In my previous post, I gave a little perspective to the substantial conservationist movement, #teamstrees. A combination of popular YouTube channels came together to ask the world for $20,000,000 by 2020 to plant 20,000,000 trees by 2022.

This is a phenomenal task that requires much more than throwing seeds in the ground, as I explained, and the effort is nothing short of admirable, but it is also completely dwarfed by the efforts of China and India that has been doing such things since the 1970's. Just a single initiative in China has planted over 66 billion trees since 1978, for example. India planted 50 million trees in a single day.
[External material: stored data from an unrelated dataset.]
(* ===== verification/DynamicSampling.v ===== *)
(** * relay-server: dynamic sampling of envelopes (utils/dynamic_sampling.rs)

    Of the project state only [config.dynamic_sampling] is read, so a project
    state is that field here.  The project cache is the pair of functions that
    answer [GetCachedProjectState] and [GetProjectState]. *)

From Stdlib Require Import Ascii String SpecFloat.
From S2P Require Import Prelude Strings Floats Types Common Protocol Quota Filters Sampling Extractors Envelopes.

Open Scope string_scope.
Open Scope Z_scope.
Open Scope list_scope.

Record ProjectState := MkProjectState { dynamic_sampling : option SamplingConfig }.

Section DynamicSampling.
Context `{FilterEnv, SamplingEnv, RequestEnv}.

Definition should_keep_event (event : Event) (ip_addr : option IpAddr) (project_state : ProjectState)
    (processing_enabled : bool) : SamplingResult :=
  match dynamic_sampling project_state with
  | None => NoDecision
  | Some sampling_config =>
      if negb processing_enabled && has_unsupported_rules sampling_config then Keep
      else
        match Annotated.value (event_id event) with
        | None => NoDecision
        | Some event_id =>
            let ty := rule_type_for_event event in
            match get_matching_event_rule sampling_config event ip_addr ty with
            | Some rule =>
                let random_number := pseudo_random_from_uuid event_id in
                if f64_ltb random_number (sample_rate rule) then Keep else Drop (rule_id rule)
            | None => NoDecision
            end
        end
  end.

Definition is_transaction (item : Item) : bool :=
  bool_decide (Item.ty (Item.headers item) = ItemType.Transaction).

Definition sample_transaction_internal (envelope : Envelope) (project_state : option ProjectState)
    (processing_enabled : bool) : outcome (result RuleId Envelope) :=
  match project_state with
  | None => Ret (Ok envelope)
  | Some project_state =>
      match dynamic_sampling project_state with
      | None => Ret (Ok envelope)
      | Some sampling_config =>
          if negb processing_enabled && has_unsupported_rules sampling_config then Ret (Ok envelope)
          else
            match Envelope.trace_context envelope, Envelope.get_item_by envelope is_transaction with
            | None, _ | _, None => Ret (Ok envelope)
            | Some trace_context, Some _ =>
                let client_ip := client_addr (Envelope.meta envelope) in
                match should_keep trace_context client_ip sampling_config with
                | Drop rule_id =>
                    '(taken, envelope) ← Envelope.take_item_by envelope is_transaction;
                    let envelope :=
                      match taken with
                      | Some _ =>
                          (Envelope.retain_items envelope
                             (fun s item => (s, item, negb (Item.requires_event item))) ()).2
                      | None => envelope
                      end in
                    Ret (if Envelope.is_empty envelope then Err rule_id else Ok envelope)
                | _ => Ret (Ok envelope)
                end
            end
      end
  end.

(** The answers of the project cache: [None] when the actor cannot be reached,
    and for the full lookup a state or an error. *)
Class ProjectCache := {
  get_cached_project_state : ProjectKey -> option (option ProjectState);
  get_project_state : ProjectKey -> option (result string ProjectState);
}.

Context `{ProjectCache}.

Definition sample_trace (envelope : Envelope) (project_key : option ProjectKey)
    (fast_processing processing_enabled : bool) : outcome (result RuleId Envelope) :=
  match project_key with
  | None => Ret (Ok envelope)
  | Some project_key =>
      match Envelope.trace_context envelope, Envelope.get_item_by envelope is_transaction with
      | None, _ | _, None => Ret (Ok envelope)
      | Some _, Some _ =>
          if fast_processing then
            match get_cached_project_state project_key with
            | None => Ret (Ok envelope)
            | Some project_state => sample_transaction_internal envelope project_state processing_enabled
            end
          else
            match get_project_state project_key with
            | None => Ret (Ok envelope)
            | Some project_state =>
                sample_transaction_internal envelope (res_ok project_state) processing_enabled
            end
      end
  end.

(** ** Lemmas *)

Lemma retain_filter (f : Item -> bool) its :
  Envelope.retain (fun s item => (s, item, f item)) () its = ((), List.filter f its).
Proof. induction its as [|it its IH]; simpl; [done|]. rewrite IH. by destruct (f it). Qed.

Definition keeps_independent (it : Item) : bool := negb (Item.requires_event it).

Lemma filter_perm (f : Item -> bool) l l' : l ≡ₚ l' -> List.filter f l ≡ₚ List.filter f l'.
Proof.
  induction 1; simpl; [done| | |by etrans].
  - by destruct (f x); [f_equiv|].
  - destruct (f x), (f y); try done. apply Permutation_swap.
Qed.

(** What may happen to an envelope: nothing, or everything that needs the
    dropped transaction goes. *)
Definition sampled (envelope : Envelope) (rule_drops : RuleId -> Prop)
    (r : result RuleId Envelope) : Prop :=
  match r with
  | Ok envelope' =>
      envelope' = envelope \/
      Envelope.headers envelope' = Envelope.headers envelope /\
      Envelope.items envelope' ≡ₚ List.filter keeps_independent (Envelope.items envelope) /\
      Envelope.items envelope' <> [] /\ exists rule, rule_drops rule
  | Err rule =>
      rule_drops rule /\ Forall (fun it => Item.requires_event it = true) (Envelope.items envelope)
  end.

Lemma filter_nil_Forall (f : Item -> bool) l :
  List.filter f l = [] -> Forall (fun x => f x = false) l.
Proof.
  induction l as [|x l IH]; simpl; [constructor|]. destruct (f x) eqn:Hx; [done|]. constructor; auto.
Qed.

Lemma sample_transaction_sampled envelope state processing :
  exists r, sample_transaction_internal envelope state processing = Ret r /\
    sampled envelope (fun rule => exists st config trace,
      state = Some st /\ dynamic_sampling st = Some config /\
      Envelope.trace_context envelope = Some trace /\
      should_keep trace (client_addr (Envelope.meta envelope)) config = Drop rule) r.
Proof.
  unfold sample_transaction_internal.
  destruct state as [st|]; [|eexists; split; [done|by left]].
  destruct (dynamic_sampling st) as [config|] eqn:Hc; [|eexists; split; [done|by left]].
  destruct (_ && _); [eexists; split; [done|by left]|].
  destruct (Envelope.trace_context envelope) as [trace|] eqn:Ht; [|eexists; split; [done|by left]].
  destruct (Envelope.get_item_by envelope is_transaction) as [it|] eqn:Hi; [|eexists; split; [done|by left]].
  destruct (should_keep trace _ config) as [|rule|] eqn:Hk; try (eexists; split; [done|by left]).
  unfold Envelope.take_item_by, Envelope.get_item_by in *.
  pose proof (position_find is_transaction (Envelope.items envelope)) as Hp.
  destruct (Envelope.position _ _) as [i|]; [|congruence].
  destruct Hp as (x & Hx & Hf). destruct (swap_remove_spec _ _ _ Hx) as (l' & -> & Hperm). simpl.
  unfold Envelope.retain_items. simpl. rewrite retain_filter. simpl.
  assert (List.filter keeps_independent (Envelope.items envelope) ≡ₚ List.filter keeps_independent l') as Hl.
  { rewrite (filter_perm _ _ _ Hperm). simpl. apply find_Some_spec in Hf.
    unfold is_transaction in Hf. apply bool_decide_eq_true in Hf.
    unfold keeps_independent at 1, Item.requires_event. by rewrite Hf. }
  unfold keeps_independent in Hl. eexists. split; [done|].
  unfold Envelope.is_empty. simpl. destruct (List.filter _ l') as [|y ys] eqn:Hy; simpl.
  - split; [by exists st, config, trace|].
    apply Permutation_nil_r in Hl. apply filter_nil_Forall in Hl.
    eapply Forall_impl; [exact Hl|]. intros z Hz. by apply negb_false_iff in Hz.
  - right. split; [done|]. split; [by rewrite Hl|]. split; [done|]. by exists rule, st, config, trace.
Qed.

End DynamicSampling.

(** ** Properties *)

(** Trace sampling drops only what depends on the transaction: an envelope
    passes unchanged, or, when the rules drop its trace, keeps exactly the items
    that do not require an event; it is rejected with the rule that dropped it
    only when no such item is left. *)
Theorem sample_trace_keeps_independent_items
    `{FilterEnv, SamplingEnv, RequestEnv, ProjectCache} envelope key fast processing :
  exists r, sample_trace envelope key fast processing = Ret r /\
    sampled envelope (fun rule => exists k st config trace,
      key = Some k /\ dynamic_sampling st = Some config /\
      Envelope.trace_context envelope = Some trace /\
      should_keep trace (client_addr (Envelope.meta envelope)) config = Drop rule) r.
Proof.
  unfold sample_trace. destruct key as [k|]; [|eexists; split; [done|by left]].
  destruct (Envelope.trace_context envelope) as [trace|] eqn:Ht; [|eexists; split; [done|by left]].
  destruct (Envelope.get_item_by envelope is_transaction); [|eexists; split; [done|by left]].
  assert (forall state, exists r, sample_transaction_internal envelope state processing = Ret r /\
    sampled envelope (fun rule => exists k' st config trace',
      Some k = Some k' /\ dynamic_sampling st = Some config /\ Some trace = Some trace' /\
      should_keep trace' (client_addr (Envelope.meta envelope)) config = Drop rule) r) as Hs.
  { intros state. destruct (sample_transaction_sampled envelope state processing) as (r & Hr & Hsam).
    exists r. split; [done|]. rewrite Ht in Hsam.
    destruct r as [env'|rule]; simpl in *.
    - destruct Hsam as [?|(? & ? & ? & rule & st & config & tr & _ & ? & ? & ?)]; [by left|].
      right. split_and!; try done. by exists rule, k, st, config, tr.
    - destruct Hsam as [(st & config & tr & _ & ? & ? & ?) ?]. split; [|done].
      by exists k, st, config, tr. }
  destruct fast; [destruct (get_cached_project_state k)|destruct (get_project_state k)];
    try (eexists; split; [done|by left]); apply Hs.
Qed.

(** [should_keep_event] decides by the first rule of the event's own type
    that matches, comparing the pseudo random number of the event id with its
    rate; without configuration, id or matching rule there is no decision, and a
    Relay that does not process keeps every event when it meets a rule it does
    not support. *)
Theorem should_keep_event_decision `{FilterEnv, SamplingEnv} event ip config processing :
  let state := MkProjectState (Some config) in
  should_keep_event event ip (MkProjectState None) processing = NoDecision /\
  (has_unsupported_rules config = true -> should_keep_event event ip state false = Keep) /\
  (processing = true \/ has_unsupported_rules config = false ->
   should_keep_event event ip state processing =
   match Annotated.value (event_id event),
         find (fun rule => bool_decide (rule_ty rule = get_rule_type event)
                           && matches (condition rule) event ip) (rules config) with
   | Some id, Some rule =>
       if f64_ltb (pseudo_random_from_uuid id) (sample_rate rule) then Keep else Drop (rule_id rule)
   | _, _ => NoDecision
   end).
Proof.
  simpl. split; [done|]. split.
  - intros Hu. unfold should_keep_event. simpl. by rewrite Hu.
  - intros Hp. unfold should_keep_event. simpl.
    assert (negb processing && has_unsupported_rules config = false) as ->
      by (destruct Hp as [->| ->]; [done|apply andb_false_r]).
    assert (rule_type_for_event event = event_get_rule_type event) as ->.
    { unfold rule_type_for_event, event_get_rule_type. by destruct (Annotated.value (event_ty event)) as [[]|]. }
    destruct (Annotated.value (event_id event)); [|done].
    unfold get_matching_event_rule, get_matching_rule. done.
Qed.

(** ** Concrete instances *)

Definition sample_transaction_event : Event :=
  set_event_id (set_event_ty (set_release empty_event (Annotated.new "1.0"))
    (Annotated.new EventType.Transaction)) (Annotated.new 77).

Definition drop_all (ty : RuleType) : SamplingConfig :=
  MkSamplingConfig [MkSamplingRule (And []) (f64_of_Z 0) ty 1] None.

Lemma should_keep_event_decision_witness :
  @should_keep_event exact_env half_env sample_transaction_event None
    (MkProjectState (Some (drop_all RuleType.Transaction))) true = Drop 1.
Proof.
  destruct (@should_keep_event_decision exact_env half_env sample_transaction_event None
    (drop_all RuleType.Transaction) true) as (_ & _ & Hd).
  rewrite Hd by (left; reflexivity). reflexivity.
Defined.
(* ===== verification/EnvelopeLimiter.v ===== *)
(** * relay-server: rate limiting of envelopes (utils/rate_limits.rs)

    The [X-Sentry-Rate-Limits] header, the summary of an envelope and the
    [EnvelopeLimiter].  The limiter's [check] closure is an [FnMut]: a function
    that passes its own state on.  Quantities of type [usize] count bytes and
    items in memory and do not overflow. *)

From Stdlib Require Import Ascii String.
From S2P Require Import Prelude Strings Floats Types Common Protocol Quota RateLimit Filters Sampling Extractors Envelopes.

Open Scope string_scope.
Open Scope Z_scope.
Open Scope list_scope.

(** ** The rate limits header *)

Section Header.
Context (now : Instant).

Definition format_categories (categories : list DataCategory) : string :=
  join_with ";" (DataCategory.name <$> categories).

Definition format_limit (rate_limit : RateLimit) : string :=
  u64_to_string (RetryAfter.remaining_seconds now (RateLimit.retry_after rate_limit)) +:+ ":"
  +:+ format_categories (RateLimit.categories rate_limit)
  +:+ ":" +:+ RateLimitScope.name (RateLimit.scope rate_limit)
  +:+ match RateLimit.reason_code rate_limit with
      | Some reason_code => ":" +:+ reason_str reason_code
      | None => ""
      end.
(* ===== verification/Transactions.v ===== *)
(** * relay-general: transactions (store/transactions.rs, types/annotated.rs)

    The processor that rejects transaction events without required fields and fills in
    defaults. *)

From Stdlib Require Import Ascii String.
From S2P Require Import Prelude Strings Floats Types Common Protocol.

Open Scope string_scope.
Open Scope Z_scope.
Open Scope list_scope.

(** [Annotated::apply] on the result of a processor; [original] is the value as
    meta data keep it, unless it is too large for that. *)
Definition apply {T} (original : T -> option Value) (self : Annotated T)
  (f : T -> Meta -> result ProcessingAction (T * Meta)) : result ProcessingAction (Annotated T) :=
  match self with
  | MkAnnotated None m => Ok self
  | MkAnnotated (Some v) m =>
      match f v m with
      | Ok (v, m) => Ok (MkAnnotated (Some v) m)
      | Err ProcessingAction.DeleteValueHard => Ok (MkAnnotated None m)
      | Err ProcessingAction.DeleteValueSoft =>
          Ok (MkAnnotated None
                match original v with
                | Some o => let '(MkMetaInner r e l _) := Meta.upsert m in MkMeta (Some (MkMetaInner r e l (Some o)))
                | None => m
                end)
      | Err (ProcessingAction.InvalidTransaction s) => Err (ProcessingAction.InvalidTransaction s)
      end
  end.

Module TransactionsProcessor.

Definition invalid {A} (message : string) : result ProcessingAction A :=
  Err (ProcessingAction.InvalidTransaction message).

(** Both timestamps are required and ordered; each failure has its message. *)
Definition check_timestamps (start_timestamp timestamp : Annotated Timestamp) (smaller no_end no_start : string)
  : result ProcessingAction () :=
  match Annotated.value start_timestamp, Annotated.value timestamp with
  | Some start, Some end_ => if bool_decide (end_ < start) then invalid smaller else Ok ()
  | _, None => invalid no_end
  | None, _ => invalid no_start
  end.

Definition process_span (span : Span) : result ProcessingAction Span :=
  _ ← check_timestamps (Span.start_timestamp span) (Span.timestamp span)
        "end timestamp in span is smaller than start timestamp" "span is missing timestamp"
        "span is missing start_timestamp";
  if bool_decide (Annotated.value (Span.trace_id span) = None) then invalid "span is missing trace_id"
  else if bool_decide (Annotated.value (Span.span_id span) = None) then invalid "span is missing span_id"
  else
    let '(_, op) := Annotated.get_or_insert_with (Span.op span) "default" in
    Ok (Span.MkSpan (Span.timestamp span) (Span.start_timestamp span) op (Span.span_id span)
          (Span.trace_id span) (Span.other span)).

Definition process_trace_context (context : Context) : result ProcessingAction Context :=
  match context with
  | Context.Trace t =>
      if bool_decide (Annotated.value (TraceContext.trace_id t) = None)
      then invalid "trace context is missing trace_id"
      else if bool_decide (Annotated.value (TraceContext.span_id t) = None)
      then invalid "trace context is missing span_id"
      else
        let '(_, op) := Annotated.get_or_insert_with (TraceContext.op t) "default" in
        Ok (Context.Trace (TraceContext.MkTraceContext (TraceContext.trace_id t) (TraceContext.span_id t) op
                             (TraceContext.status t) (TraceContext.other t)))
  | _ => invalid "context at event.contexts.trace must be of type trace."
  end.

Definition process_contexts (contexts : Annotated (Object Context))
  : result ProcessingAction (Annotated (Object Context)) :=
  let required := invalid "trace context hard-required for transaction events" in
  match Annotated.value contexts with
  | None => required
  | Some map =>
      match map !! "trace" with
      | Some trace =>
          match Annotated.value trace with
          | Some context =>
              context ← process_trace_context context;
              Ok (Annotated.set_value contexts
                    (Some (<["trace" := Annotated.set_value trace (Some context)]> map)))
          | None => required
          end
      | None => required
      end
  end.

Fixpoint check_spans (spans : list (Annotated Span)) : result ProcessingAction () :=
  match spans with
  | [] => Ok ()
  | span :: spans =>
      if bool_decide (Annotated.value span = None) then invalid "spans must be valid in transaction event"
      else check_spans spans
  end.

Definition label (transaction : Annotated string) : Annotated string :=
  let empty := match Annotated.value transaction with None => true | Some s => bool_decide (s = "") end in
  if empty then Annotated.set_value transaction (Some "<unlabeled transaction>") else transaction.

(** On an error the event is dropped, so the error stands for the whole result.
    Of the children of an event only spans are processed. *)
Definition process_event (event : Event) : result ProcessingAction Event :=
  if negb (bool_decide (Annotated.value (event_ty event) = Some EventType.Transaction)) then Ok event
  else
    let transaction := label (transaction event) in
    _ ← check_timestamps (start_timestamp event) (timestamp event)
          "end timestamp is smaller than start timestamp"
          "timestamp hard-required for transaction events"
          "start_timestamp hard-required for transaction events";
    contexts ← process_contexts (contexts event);
    let '(spans, _) := Annotated.get_or_insert_with (spans event) [] in
    _ ← check_spans spans;
    spans' ← mapM (Annotated.mapM process_span) spans;
    Ok (set_spans (set_contexts (set_transaction event transaction) contexts)
          (Annotated.set_value (Protocol.spans event) (Some spans'))).

End TransactionsProcessor.

(** ** The store processor (store/mod.rs) *)

Module StoreConfig.

Record StoreConfig := MkStoreConfig {
  project_id : option Z;
  client_ip : option IpAddr;
  client : option string;
  key_id : option string;
  protocol_version : option string;
  user_agent : option string;
  received_at : option DateTime;
  sent_at : option DateTime;
  max_secs_in_future : option Z;
  max_secs_in_past : option Z;
  enable_trimming : option bool;
  is_renormalize : option bool;
  remove_other : option bool;
  normalize_user_agent : option bool;
}.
My post explained how the consequences of badly run projects like this can make matters so much worse, from drought and loss of groundwater causing entire cities to become abandoned, to an extreme lack of biodiversity and just a general waste of at least 25% of the trees to begin with.

However, using China as an example, they eventually managed to figure out a working formula. How? What is China doing now that the Western world could learn from?

What a difference a tree makes

Based on satellite data between 2000–2017, NASA noticed, counterintuitively to most of us, that the earth is getting greener. One's first explanation for this is that Climate Change is causing more CO2 release, which serves as a lot more food for trees, and the heating up and melting of the permafrost across the northern arctic regions gives more opportunity for trees to start growing again in massive swathes continent-wide.

However, this is not what we see. The data showed that the change in greening was very clearly concentrated in two areas of the world you wouldn't expect: India and China


NASA

Together, the two countries account for a third of planetary greening, 42% of China's as a result of such conservation projects. Improved crop practices also play a large role in this in both countries. Overall, China saw about 11-12% increase in leaf coverage each decade. That's incredible.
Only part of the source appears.